Template matching for object-localization is easy to handle and understand by non-experts. It relies on normalized grey level comparisons between a template image and successive image patches from a sliding window. It considers the full intensity pattern of the template image that usually includes object and surrounding context information. This intensity signature has a powerful discriminative power, even upon occlusion of the object or noise in the image, and the normalized score renders the detection robust against shifted illumination conditions (Additional file 7: Figure S4 and Additional file 8: Figure S5). However, template matching is limited to searching for a single intensity pattern, rendering it sensitive to changes in orientation or perspective of objects. In our approach, we overcome this limitation of existing implementations by combining results from multiple template images to increase the range of detectable intensity patterns. We then used a custom NMS strategy based on the degree of overlap between predicted bounding boxes to prevent redundant detections of a given object. Using the overlap for NMS is the most generic way to filter detections by bounding boxes of possibly different sizes and aspect-ratios.
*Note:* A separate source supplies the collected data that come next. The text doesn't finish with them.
(* ===== verification/DbPolicyTheorems.v ===== *)
(** * What the database policy evaluator guarantees

    The theorems about [Evaluate], [ExplainStatement] and [EvaluateConnection]: the evaluator
    implements the order-free specification of [DbPolicy.Spec], it fails closed, deny rules
    dominate and only ever tighten, the approval and redirect metadata of a decision are those of
    the rules that produced it, and an explanation agrees with the decision it explains. *)

From S2P Require Import Prelude GoText DbEffects DbPolicy.
From Stdlib Require Import ZArith Lia Permutation Sorted Ascii String.
From stdpp Require Import base list strings gmap.
Open Scope string_scope.
Open Scope list_scope.
Open Scope Z_scope.

(** ** A concrete policy, on which the theorems are instantiated *)
Module Sample.

Definition any_glob : glob := fun _ => true.
Definition is_glob (s : string) : glob := fun x => x ==? s.

Definition src (name : string) : StatementRule :=
  {| sr_Name := name; sr_DBService := "pg"; sr_DBFamily := ""; sr_DBDialect := ""; sr_Schemas := [];
     sr_Objects := ["*"]; sr_Relations := []; sr_Functions := []; sr_Operations := ["read"];
     sr_Subtypes := []; sr_MatchObjectResolution := ""; sr_RequireWhere := false;
     sr_Decision := "allow"; sr_Message := ""; sr_Timeout := 0; sr_Redirect := None;
     sr_AcknowledgeAuditOnDangerous := false; sr_DenyModeInTx := "" |}.

Definition rule (p : nat) (name : string) (v : DecisionVerb) (gs : list Group) (g : glob)
  (timeout : Z) (rd : option RedirectDecision) : compiledStatementRule :=
  {| csr_ptr := p; csr_src := src name; csr_verb := v; csr_groups := list_to_set gs;
     csr_subtypes := ∅; csr_requireWhere := false; csr_resolution := resAny; csr_schemas := [];
     csr_objects := [g]; csr_relations := []; csr_functions := []; csr_timeout := timeout;
     csr_msgTemplate := None; csr_redirect := rd;
     csr_serviceFilter := {| sf_service := "pg"; sf_family := ""; sf_dialect := "" |} |}.

Definition conn_src (name : string) : ConnectionRule :=
  {| cr_Name := name; cr_DBService := "pg"; cr_MatchKind := "connect"; cr_DBUser := [];
     cr_Database := ""; cr_ApplicationName := ""; cr_ClientIdentity := ""; cr_Decision := "allow";
     cr_Message := ""; cr_Timeout := 0 |}.
(* ===== verification/DbValidate.v ===== *)
(** * Policy decoding, validation and compilation ([internal/db/policy])

    [validate.go], the rule compilers of [compile.go], [redaction.go] and phases B and C of
    [Decode] in [decode.go].

    Three libraries outside the repository are parameters: YAML decoding (the typed result of
    [strictDecode] on each block), [glob.Compile] of gobwas/glob and [template.Parse] of
    text/template with the rendering it yields.  Errors carry the stable code that prefixes the
    message and the name of the service or rule; the prose after it is not modelled. *)

From Stdlib Require Import ZArith Lia Permutation Sorted Ascii String.
From stdpp Require Import base list strings gmap.
From S2P Require Import Prelude GoText GoNet DbEffects DbPolicy.
Open Scope string_scope.
Open Scope list_scope.
Open Scope Z_scope.

(** ** Validation ([validate.go]) *)
Module Validate.

Definition second : Z := 1000000000.
Definition approveTimeoutMax : Z := 600 * second.

Record verror := { ve_Code : string; ve_Subject : string }.

(** [Warning], without the prose of [Message] and the YAML line, which nothing sets. *)
Record Warning := { w_Rule : string; w_Field : string; w_Code : string }.

Definition err (code subject : string) : verror := {| ve_Code := code; ve_Subject := subject |}.

(** [if b { errs = append(errs, e) }]. *)
Definition when {A} (b : bool) (x : A) : list A := if b then [x] else [].

Definition is_some {A} (o : option A) : bool := match o with Some _ => true | None => false end.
Template images are typically generated by cropping objects of interest from source images, but we also provide the automated generation of additional templates through geometrical transformations. To ensure user-friendliness, we restricted the optional template transformations to flipping and rotation, which represent the common object-transformations expected in microscopy images. However, the tool accepts an arbitrary number of template images representing other potential transformations such as scaling or distortion. While our implementation accepts discrete rotation angle values, rotational search should be balanced with required detection efficiency to keep the overall number of generated templates and thus computation time low. In this study, image examples originating from zebrafish screening studies [17] were obtained using sample mounting strategies to constrain the rotational orientation of specimen [18], thus preventing the need for rotational search and providing datasets that can be rapidly profiled with template matching approaches. A number of methods have been reported in the literature to prevent repeated searches with rotated templates [27,28,29,30,31,32]. However, the complexity of these approaches limits their usability by non-experts, or their implementation is not publicly available.
Template matching can also be used for supervised classification, e.g. for nearest-neighbour search based on a set of annotated templates. This method has the advantage that it does not require any pre-processing of the image, or computation and selection of features. However, the quality of the classification depends heavily on the choice of the templates, and the method is rotation and scale sensitive.
Besides the number of templates, the computation time is a function of image and template sizes. As illustrated in the result section (Additional file 7: Figure S4D, Additional file 9: Figure S6D, Additional file 11: Figure S8D and Additional file 1: Movie S1), the processing speed can be drastically increased by limiting the analysis to a search region in which the object of interest is expected. Alternatively, the search could be performed with downscaled versions of the image and templates followed by rescaling and placement of bounding boxes. Yet, because downscaling degrades the searched intensity pattern, this approach may lead to non-specific and potentially shifted detections; therefore, we do not provide this option in the Fiji and KNIME versions. However, advanced users can refer to the online tutorial of the python implementation for an example of how to use downscaling to accelerate the detection (see Additional file 13).
The current implementation is mainly targeted towards analysis of single channel grayscale images. RGB image data can be used as input but is automatically converted to grayscale average projections. Further major developments would be required to expand the tool to also consider colour information of objects of interest. The template matching originates from machine vision applications for the automated inspection of two-dimensional image data. Nevertheless, for certain applications it could also be used to search for the most probable XYZ positions of an object in volumetric data, provided that objects can be robustly discriminated between single z-slices.